I have not configured confined users yet, still getting some basics working like cockpit. Not wanting to connect with firefox and finding the cockpit-client just too much I’ve started using cockpit-desktop even for the localhost:
/usr/libexec/cockpit-desktop / ansible@localhost
The ansible user’s ssh key is accessible in my regular user’s ssh-agent so this gets me in passwordless and can switch to admin mode passwordless as the ansible user has full sudo access. cockpit-ws does not have to run on any of my systems either. What is expected to happen when I configure both my regular user and ansible user as confined users?
After starting cockpit-desktop I was expecting to see the network namespace with ip netns list
but did not find what I was looking for until I ran lsns
then I could see the network info with
nsenter --preserve-credentials --user -t xxxxx --net /sbin/ss -nap4
I have a lot to learn. I am looking forward to building a better understanding of confined users, other aspects of SELinux, namespaces and cgroups.
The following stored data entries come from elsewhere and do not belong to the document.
(** ** Computations that return *)

Lemma try_catch_returns {A : Type} (body : M A) (a : A) (w : World) :
  exists r w', try_catch body (ret a) w = (Returns r, w').
Proof.
  unfold try_catch, ret. destruct (body w) as [[r|] w']; eauto.
Qed.

Lemma try_catch_of_returns {A : Type} (body handler : M A) a w w' :
  body w = (Returns a, w') -> try_catch body handler w = (Returns a, w').
Proof. intros H. unfold try_catch. by rewrite H. Qed.

Lemma bind_of_returns {A B : Type} (m : M A) (k : A -> M B) a w w' :
  m w = (Returns a, w') -> bind m k w = k a w'.
Proof. intros H. unfold bind. by rewrite H. Qed.

(** ** The gateway *)

Lemma checkConnection_run env w :
  WordsDatabase.checkConnection env w =
  if supabase env then
    (Returns (match store_fault env (length (calls w)) with
              | None => true
              | Some _ => false
              end), log SelectCount w)
  else (Returns false, w).
Proof.
  unfold WordsDatabase.checkConnection.
  destruct (supabase env); [|done]. cbn [negb].
  unfold try_catch, bind, Supabase.select_count, Supabase.answer, call, ret, throw, log.
  cbn. by destruct (store_fault env (length (calls w))) as [[|code]|].
Qed.

Lemma getWordByDate_run env date w :
  WordsDatabase.getWordByDate env date w =
  if supabase env then
    (Returns (match store_fault env (length (calls w)) with
              | None => table w !! date
              | Some _ => None
              end), log (SelectByDate date) w)
  else (Returns None, w).
Proof.
  unfold WordsDatabase.getWordByDate.
  destruct (supabase env); [|done]. cbn [negb].
  unfold try_catch, bind, Supabase.select_by_date, Supabase.answer, call, rows,
    ret, throw, log.
  cbn. destruct (store_fault env (length (calls w))) as [[|code]|]; cbn; try done.
  - by repeat case_match.
  - by destruct (table w !! date).
Qed.

Lemma saveWord_run env wordData w :
  WordsDatabase.saveWord env wordData w =
  if supabase env then
    match store_fault env (length (calls w)) with
    | None =>
        let row := Supabase.stored env (length (calls w))
                     (table w !! date wordData) wordData in
        (Returns (Some row),
         {| table := <[date wordData := row]> (table w);
            calls := calls w ++ [Upsert wordData] |})
    | Some _ => (Returns None, log (Upsert wordData) w)
    end
  else (Returns None, w).
Proof.
  unfold WordsDatabase.saveWord.
  destruct (supabase env); [|done]. cbn [negb].
  unfold try_catch, bind, Supabase.upsert, Supabase.answer, call, rows, write,
    ret, throw, log, lift.
  cbn. by destruct (store_fault env (length (calls w))) as [[|code]|].
Qed.

Lemma getRecentWords_returns env limit w :
  exists l w', WordsDatabase.getRecentWords env limit w = (Returns l, w').
Proof.
  unfold WordsDatabase.getRecentWords.
  destruct (supabase env); cbn [negb]; [apply try_catch_returns | by eexists _, _].
Qed.

Lemma searchWords_run env query w :
  WordsDatabase.searchWords env query w =
  if supabase env then
    (Returns (match store_fault env (length (calls w)) with
              | None => default [] (store_search env (table w) query)
              | Some _ => []
              end), log (SearchRows query) w)
  else (Returns [], w).
Proof.
  unfold WordsDatabase.searchWords.
  destruct (supabase env); [|done]. cbn [negb].
  unfold try_catch, bind, Supabase.search, Supabase.answer, call, rows,
    ret, throw, log.
  cbn. destruct (store_fault env (length (calls w))) as [[|code]|]; cbn; try done.
  by repeat case_match.
Qed.

(** ** The generator *)

Lemma calls_log c w : length (calls (log c w)) = S (length (calls w)).
Proof. unfold log. cbn. rewrite length_app. cbn. lia. Qed.

Lemma getRandomWord_run env w :
  HuggingFaceWordGenerator.getRandomWord env w =
  (Returns (match random_word_api env (length (calls w)) with
            | FetchResponds true (Some (VArr (VStr s :: _))) =>
                Some (Str.toLowerCase s)
            | _ => None
            end), log RandomWordApi w).
Proof.
  unfold HuggingFaceWordGenerator.getRandomWord, try_catch, bind, call, ret,
    throw, lift, log.
  cbn. destruct (random_word_api env (length (calls w))) as [|[|] [data|]]; cbn;
    try done.
  destruct data as [| | | | |[|[] ?]|]; done.
Qed.

Lemma generateWord_run env date w :
  HuggingFaceWordGenerator.generateWord env date w =
  if hf env then
    match seed_of (random_word_api env (length (calls w))) with
    | None => (Returns None, log RandomWordApi w)
    | Some randomWord =>
        let aiPrompt := HuggingFaceWordGenerator.aiPrompt randomWord in
        (Returns
           match content_of (chat_completion env (S (length (calls w))) aiPrompt) with
           | Some content => HuggingFaceWordGenerator.parseJSONResponse env content
           | None => None
           end,
         log (ChatCompletion aiPrompt) (log RandomWordApi w))
    end
  else (Returns None, w).
Proof.
  unfold HuggingFaceWordGenerator.generateWord.
  destruct (hf env); [|done]. cbn [negb].
  unfold bind at 1. rewrite getRandomWord_run. unfold seed_of.
  destruct (random_word_api env (length (calls w))) as [|[|] [data|]]; try done.
  destruct data as [| | | | |[|[] ?]|]; try done.
  destruct (String.eqb (Str.toLowerCase s) "") eqn:E; [done|].
  cbv zeta. unfold try_catch, bind at 1, call. rewrite <- (calls_log RandomWordApi w).
  change {| table := table (log RandomWordApi w);
            calls := calls (log RandomWordApi w) ++
                     [ChatCompletion (HuggingFaceWordGenerator.aiPrompt (Str.toLowerCase s))] |}
    with (log (ChatCompletion (HuggingFaceWordGenerator.aiPrompt (Str.toLowerCase s)))
              (log RandomWordApi w)).
  unfold content_of.
  destruct (chat_completion env _ _) as [|completion]; [done|].
  unfold bind, lift, ret.
  destruct (HuggingFaceWordGenerator.message_of completion) as [message|]; [|done].
  destruct (truthy message) eqn:Hm; [|done].
  destruct (prop "content" message) as [content|]; cbn; [|done].
  destruct (truthy content); [|done].
  by destruct (HuggingFaceWordGenerator.parseJSONResponse env content).
Qed.

(** ** The date hash *)

Lemma digit_cases c :
  Str.is_digit c = true ->
  In c ["0"; "1"; "2"; "3"; "4"; "5"; "6"; "7"; "8"; "9"]%char.
Proof.
  destruct c as [[] [] [] [] [] [] [] []]; intros H;
    try (by vm_compute in H); cbn; tauto.
Qed.

Ltac digit_cases H :=
  apply digit_cases in H; cbn in H;
  repeat (destruct H as [<-|H]); [..|contradiction].

Lemma digit_not_dash c : Str.is_digit c = true -> Ascii.eqb c "-" = false.
Proof. intros H. digit_cases H; reflexivity. Qed.

Lemma digit_value_bounds c :
  Str.is_digit c = true -> 0 <= Str.digit_value c <= 9.
Proof. intros H. digit_cases H; by vm_compute. Qed.

Lemma digits_nonneg s acc : 0 <= acc -> 0 <= Str.digits acc s.
Proof.
  revert acc. induction s as [|c s IH]; intros acc Hacc; cbn; [done|].
  destruct (Str.is_digit c) eqn:E; [|done].
  apply IH. pose proof (digit_value_bounds c E). lia.
Qed.

Lemma numeral_digit_value c :
  Str.is_digit c = true -> Str.digit_value c = numeral c.
Proof. intros H. digit_cases H; reflexivity. Qed.

Lemma numeral_bounds c : Str.is_digit c = true -> 0 <= numeral c <= 9.
Proof. intros H. digit_cases H; by vm_compute. Qed.

Lemma digits_numeral s acc :
  forallb Str.is_digit (list_ascii_of_string s) = true ->
  Str.digits acc s = positional acc s.
Proof.
  revert acc. induction s as [|c s IH]; intros acc H; [reflexivity|].
  cbn [list_ascii_of_string forallb] in H. apply andb_prop in H as [Hc Hs].
  cbn [Str.digits]. rewrite Hc, (numeral_digit_value c Hc).
  unfold positional. cbn [list_ascii_of_string fold_left]. by apply IH.
Qed.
My goal is to get rid of SUID binaries. Sure, openssh is doing more than would be needed, but it’s the only implementation of a remote shell with hardware 2FA support with Yubikeys for example.
I’ll try to post an article with my work in progress design.
I like the idea of making this a “full scale” proper SIG, and I would be
up for it. But I am not sure if we will have sufficient contributions
for that. The usage of confined user accounts is currently low, and
although we have many security enthusiasts in Fedora, most are average
users who focus on making and keeping their systems working without much
contributions beyond. So this is why I wanted to keep the “overhead” and
contribution entry-barrier as low as possible.
You are right that a proper SIG would be the perfect way, and I would be
in! But my own time is limited as well, so there need to be other people
as well who want to contribute beyond testing & reporting.
We might start with asking if anyone here has time to complement the
current wiki [1] entry by a dedicated page?
I would be also up to merge comparable approaches and goals into one SIG
(such as your current project) if the activities towards the goals
complement each other (we might make this a separated discussion topic?).
[1] https://fedoraproject.org/wiki/Category:SIGs#SELinux_Confined_Users
I can make a Wiki page for it. How do feel about dropping “SELInux” from the name of the SIG? i.e. just “Confined Users SIG”?
I’ll copy the template/text from SIGs/AtomicDesktops - Fedora Project Wiki and merge your existing description.
Cool! Sounds good. Im fine with Confined Users SIG.